There is also what is called the Anticipatory Assignment of Income doctrine, another way for the IRS to combat abusive tax schemes according to the above cited IRS Guidelines. This doctrine would apply if the asset transferred generated personal service income.  Dividends and interest would not be the kind of income reached by the doctrine, however.

Another concern of the IRS are “tax shelters” which have a purpose of avoiding federal income tax.  Since the grantor is not seeking to avoid income tax but wants to purposely be responsible for paying it with an IDGT, such a trust should not meet the definition of tax shelter. Nevertheless, when developing an IDGT, care should be taken that transfer valuations are as required by the IRS—preferably, as set by a national stock exchange or a qualified appraiser.  It would also be wise to have a legitimate asset protection purpose, such as potential tort liability, for transferring title to the assets besides an estate tax saving purpose.

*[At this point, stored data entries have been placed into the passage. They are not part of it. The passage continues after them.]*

(** The bytes the successful reads of a trace brought in. *)
Definition received_by (e : syscall * sysret) : list cell :=
  match e.1 with
  | SysRecv _ _ => if 0 <? r_ret e.2 then Some <$> r_data e.2 else []
  | _ => []
  end.

Definition bytes_received (t : list (syscall * sysret)) : list cell := mjoin (received_by <$> t).

Lemma bytes_received_app t t' : bytes_received (t ++ t') = bytes_received t ++ bytes_received t'.
Proof. unfold bytes_received. by rewrite fmap_app, join_app. Qed.

Lemma bytes_received_cons e t : bytes_received (e :: t) = received_by e ++ bytes_received t.
Proof. done. Qed.

(** Within [n] reads the kernel gives one that does not fill the buffer. *)
Fixpoint short_within {K} `{Kernel K} (n : nat) (fd : Z) (k : K) : Prop :=
  match n with
  | O => False
  | S n =>
      let '(r, k') := sys_call k (SysRecv fd buffer_size) in
      r_ret r <> buffer_size \/ short_within n fd k'
  end.

(** The bytes at most [n] reads of one event bring: it goes on while the buffer is filled. *)
Fixpoint event_bytes {K} `{Kernel K} (n : nat) (fd : Z) (k : K) : list cell :=
  match n with
  | O => []
  | S n =>
      let '(r, k') := sys_call k (SysRecv fd buffer_size) in
      received_by (SysRecv fd buffer_size, r) ++ (if r_ret r =? buffer_size then event_bytes n fd k' else [])
  end.

Section RecvProperties.
Context {K : Type} `{Kernel K} `{!KernelIO K} `{LibC}.
Variable OnCheckPackageLength : EndpointImpl -> list cell -> Z.

Lemma received_all (r : sysret) :
  0 <= r_ret r <= buffer_size -> Z.of_nat (length (r_data r)) = r_ret r -> received r = Some <$> r_data r.
Proof.
  intros Hr Hl. unfold received. unfold i32. rewrite swrap_small by (unfold buffer_size in *; lia).
  rewrite take_app_le by (rewrite length_fmap; lia).
  rewrite take_ge; [done|]. rewrite length_fmap. lia.
Qed.

(** The buffer holds no packet the handler would recognise. *)
Definition waiting (s : conn_state K) : Prop :=
  split_stream (OnCheckPackageLength (cs_ep s)) (rcv_bytes s) =
    {| sp_packets := []; sp_rest := rcv_bytes s; sp_error := false |}.

(** What a call of [OnRecv] did: the trace it left, the packets it delivered. *)
Definition recv_post (s : conn_state K) (x : Z) (s' : conn_state K) : Prop :=
  exists t calls,
    os_trace (cs_os s') = os_trace (cs_os s) ++ t /\
    cs_ep s' = cs_ep s /\ conn_wf s' /\ (exists b, cs_cn s' = set_rcv b (cs_cn s)) /\
    cs_out s' = cs_out s ++ calls /\
    let r := split_stream (OnCheckPackageLength (cs_ep s)) (rcv_bytes s ++ bytes_received t) in
    Forall2 delivers calls (sp_packets r) /\ rcv_bytes s' = sp_rest r /\
    (x = 0 \/ x = -1) /\ (sp_error r = true -> x = -1) /\ (x = 0 -> waiting s').

Lemma recv_stops s x r k e c :
  conn_wf s -> waiting s -> x = 0 \/ x = -1 -> received_by (c, r) = [] ->
  recv_post s x {| cs_os := {| os_kernel := k; os_errno := e; os_trace := os_trace (cs_os s) ++ [(c, r)] |};
                   cs_ep := cs_ep s; cs_cn := cs_cn s; cs_out := cs_out s |}.
Proof using Type.
  intros Hs Hw Hx Hr. exists [(c, r)], []. rewrite app_nil_r. split_and!; try done.
  { exists (cn_rcv_buffer (cs_cn s)). by destruct s as [? ? []]. }
  rewrite bytes_received_cons, Hr. cbn. rewrite !app_nil_r, Hw. cbn.
  split_and!; [constructor|done|done|done|]. by intros _.
Qed.

Lemma recv_post_trans s s1 x s2 :
  prefix_stable (OnCheckPackageLength (cs_ep s)) ->
  recv_post s 0 s1 -> recv_post s1 x s2 -> recv_post s x s2.
Proof using Type.
  intros Hst (t1 & calls1 & Ht1 & Hep & _ & [b1 Hb1] & Hout & Hc1 & Hr1 & _ & He1 & _).
  intros (t2 & calls2 & Ht2 & Hep2 & Hs2 & [b2 Hb2] & Hout2 & Hrec).
  exists (t1 ++ t2), (calls1 ++ calls2).
  split; [by rewrite Ht2, Ht1, app_assoc|]. split; [by rewrite Hep2|]. split; [done|].
  split; [exists b2; by rewrite Hb2, Hb1|]. split; [by rewrite Hout2, Hout, app_assoc|].
  rewrite bytes_received_app, app_assoc.
  set (r1 := split_stream _ (rcv_bytes s ++ bytes_received t1)) in *.
  assert (sp_error r1 = false) as He by (destruct (sp_error r1); [by specialize (He1 eq_refl)|done]).
  rewrite split_stream_app by done. fold r1. cbn [sp_packets sp_rest sp_error].
  rewrite Hep, Hr1 in Hrec. destruct Hrec as (Hc & Hrest).
  split; [by apply Forall2_app|]. done.
Qed.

An IDGT is a legitimate way to transfer an appreciating asset such as stock in a closely held business to children.  If the income from the asset is important to the grantor during his or her life, however, it is not that attractive.  Also, if other income of the grantor is not available to pay the additional taxes on the income going to the trust beneficiary or beneficiaries, it is not the right estate planning technique.  Finally, even though there are protections against assertions that it is an abusive tax scheme or a tax shelter, a grantor must be prepared for an IDGT to attract the attention of the IRS to it and to all other tax arrangements of the grantor.  Using an IDGT for small business stock could, in itself, be considered a red flag.